In my work as a writer for Digital Trends, I often use a regular camera to capture product photos. However, there are times when it’s inconvenient, and that’s when I rely on the iPhone 14 Pro. It’s convenient for editing in Portrait mode and quick for transferring photos via AirDrop to my Mac. For example, I used the iPhone 14 Pro to capture device photos for articles like the OnePlus 11 and Nothing Phone 2 camera comparison, shots of the Galaxy Z Fold 4, Galaxy Z Fold 5, and Galaxy Z Flip 5, and various watch photos.
However, I primarily choose the iPhone for its convenience, not because I believe it will always produce stunning photos. Most of the iPhone photos I take require editing both on the phone and in the Photos app on my Mac to look right. Although I’m pleased with the results and find them suitable for publication, I know that other smartphones could potentially deliver better quality. But using those would mean dealing with less intuitive editing processes and more complicated transfers.
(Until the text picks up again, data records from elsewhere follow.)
(* ===== verification/PdbResidue.v ===== *)
(** * Building, searching and cleaning the RESIDUE list *)
From S2P Require Import Prelude Tstat Procdbase PdbHeap PdbFacts PdbOps.

(** ** pdb_makeresidue *)

Lemma cells_take_S bs i b :
  bs !! i = Some b -> cells (take (S i) bs) = cells (take i bs) ++ b.
Proof. intros H. by rewrite (take_S_r _ _ b H), join_app; cbn; rewrite app_nil_r. Qed.

Lemma cells_take_in bs i l : l ∈ cells (take i bs) ->
  exists j b, (j < i)%nat /\ bs !! j = Some b /\ l ∈ b.
Proof.
  rewrite in_cells. intros (j & b & Hj & Hl). apply lookup_take_Some in Hj as [? ?]. eauto.
Qed.

Lemma cells_nodup s bs : hash_ok s bs -> NoDup (cells bs).
Proof.
  intros HH. rewrite <-(firstn_all bs). generalize (length bs) as n. induction n as [|n IH]; [constructor|].
  destruct (bs !! n) as [b|] eqn:Hb.
  - rewrite (cells_take_S _ _ _ Hb). apply NoDup_app. split; [done|]. split.
    + intros x Hx Hxb. apply cells_take_in in Hx as (j & c & Hj & Hc & Hxc).
      assert (j = n) by (by eapply home_unique). lia.
    + by eapply hash_nodup.
  - apply lookup_ge_None in Hb. by rewrite !take_ge in * by lia.
Qed.

(** The stores that put one cell at the front of the list. *)
Definition push_front (h : pheap) (l : loc) : option pheap :=
  pr ← h !! presidue;
  h ← store h l (set_prnext pr.(pinfo.prnext));
  h ← store h presidue (set_prnext (Some l));
  n ← h !! l;
  nx ← n.(pinfo.prnext);
  m ← h !! nx;
  h ← store h l (set_prprev m.(pinfo.prprev));
  store h nx (set_prprev (Some l)).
When I look at the everyday life photos I’ve taken with my iPhone 14 Pro, I often find that they are too dark. The phone’s strong contrast levels and poor exposure management result in shadowy and moody images that lack atmosphere and accuracy. While editing can help, the damage is already done, and the photos never quite reach their full potential. Despite these drawbacks, Apple has made software updates to improve the camera’s performance over time.
It’s also worth considering that other smartphone cameras have significantly improved in recent years. The competition now offers more exciting and useful camera features. As someone who gets to try many competing camera phones, I often turn to the Samsung Galaxy S23 Ultra for its 10x optical zoom or the Google Pixel 7 Pro for its technical prowess and the ability to capture stunning photos in any situation. The iPhone 14 Pro can’t match the 10x optical zoom nor the consistency of the Pixel 7 Pro’s 3x zoom mode. Additionally, Google’s software features are more useful to me than Apple’s camera features.
Recently, when I compared photos taken with the Google Pixel Fold and the iPhone 14 Pro, the difference was obvious, and I preferred the Pixel’s photos. It’s not that the iPhone’s photos are bad, but they don’t meet the high standards I expect. This trend has been demonstrated in camera tests where the Samsung Galaxy S23 Ultra and even the standard Galaxy S23 outperformed the iPhone 14 Pro.
In conclusion, while the iPhone 14 Pro camera is convenient, it has lost its charm for me. It doesn’t always deliver the quality and consistency I desire, and the competition offers more compelling options.